Stored data:
-*-

(** C1, as the code has it.  When the parent rule is Crease or Corner and the
    child rule differs from it, the final mask is
    pWeight * parentMask + cWeight * childMask with pWeight = w the
    fractional weight and cWeight = 1 - w: so for the vertex weight, and
    for the edge and face weights (an absent weight counting as 0) wherever
    the child mask covers the parent mask. *)
Theorem ComputeVertexVertexMask_blend (vertex : V) (mask : Mask) (pRule cRule : Rule) :
  let cRule0 := defaultChildRule pRule cRule in
  let pR := parentRuleOf _options vertex pRule cRule0 in
  let cR := childRuleOf _options vertex cRule0 in
  let parentMask :=
    assignMaskForRule (E := E) vertex mask pR (parentEdgeSharpness vertex pRule cRule0) in
  let childMask := childMaskOf (E := E) _options stackMask vertex cR in
  let w := fractionalWeightOf _options vertex pRule cRule0 in
  let r := ComputeVertexVertexMask (E := E) _options stackMask vertex mask pRule cRule in
  pR = RULE_CREASE \/ pR = RULE_CORNER -> cR <> pR ->
  vCount r = vCount parentMask /\
  VertexWeight r 0 = w * VertexWeight parentMask 0 + (1 - w) * VertexWeight childMask 0 /\
  (covers (eCount childMask) (eCount parentMask) ->
   forall i, edgeWeightOr0 r i
             == w * edgeWeightOr0 parentMask i + (1 - w) * edgeWeightOr0 childMask i) /\
  (covers (fCount childMask) (fCount parentMask) ->
   forall i, faceWeightOr0 r i
             == w * faceWeightOr0 parentMask i + (1 - w) * faceWeightOr0 childMask i).
Proof.
  intros cRule0 pR cR parentMask childMask w r HpR Hne.
  unfold r.
  rewrite (ComputeVertexVertexMask_reaches_blend vertex mask pRule cRule HpR Hne).
  apply CombineVertexVertexMasks_spec.
Qed.
(** * ElectronIframeWebview: find session and shortcut suppression

    A shallow embedding of
    [src/vs/workbench/contrib/webview/electron-sandbox/iframeWebviewElement.ts].

    The class keeps one mutable flag ([_findStarted]) and talks to the outside
    through two channels: calls on the main-process services (fire and forget)
    and the [_hasFindResult] emitter.  Methods are written in a state monad
    over a [World]: the object's fields together with the chronological log of
    everything the object has sent out. *)

From Stdlib Require Import String ZArith List Bool Lia.
From ExtLib Require Import Structures.Monad Structures.MonadState.
From ExtLib Require Import Data.Monads.StateMonad.
Import ListNotations.
Import MonadNotation.
Local Open Scope monad_scope.
Local Open Scope string_scope.
Local Open Scope list_scope.

Set Implicit Arguments.

(* ------------------------------------------------------------------ *)
(** ** Values crossing the process boundary *)

(** The first argument of every host call, [{ windowId: ... }]. *)
Record WebviewWindowId : Type := { windowId : Z }.

(** Modelled from the spec: the options type of [findInFrame] is declared in
    [vs/platform/webview/common/webviewManagerService], which is not part of
    the file.  The spec speaks of an "options set" that can be empty and can
    signal a direction; the fields are the ones the commented-out code of
    [startFind] and [find] names.  An absent field of the object literal is
    [None]. *)
Record FindInFrameOptions : Type :=
  { forward : option bool;
    findNext : option bool;
    matchCase : option bool }.

(** The literal [{}] passed by [startFind] and [find]. *)
Definition emptyOptions : FindInFrameOptions :=
  {| forward := None; findNext := None; matchCase := None |}.

(** The literal [{ keepSelection }] of [stopFind]; the parameter is optional,
    so the field may hold [undefined]. *)
Record StopFindOptions : Type := { keepSelection : option bool }.

(** Calls on services of the main process. *)
Inductive HostCall : Type :=
| findInFrame (w : WebviewWindowId) (frameName text : string)
              (options : FindInFrameOptions)
| stopFindInFrame (w : WebviewWindowId) (frameName : string)
                  (options : StopFindOptions)
| setIgnoreMenuShortcuts (w : WebviewWindowId) (enabled : bool).

(** Everything an observer outside the object can see. *)
Inductive Effect : Type :=
| HostDispatch (c : HostCall)
| FireHasFindResult (b : bool).

(** [!value] on a string: only the empty string is falsy. *)
Definition falsy (value : string) : bool :=
  match value with
  | EmptyString => true
  | String _ _ => false
  end.

(* ------------------------------------------------------------------ *)
(** ** The keyboard handler *)

Module WindowIgnoreMenuShortcutsManager.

-*-

== Exercise directions ==
Find the number of lines in the records that include the word "HostCall". Write only that number.

== Answer to this problem ==
2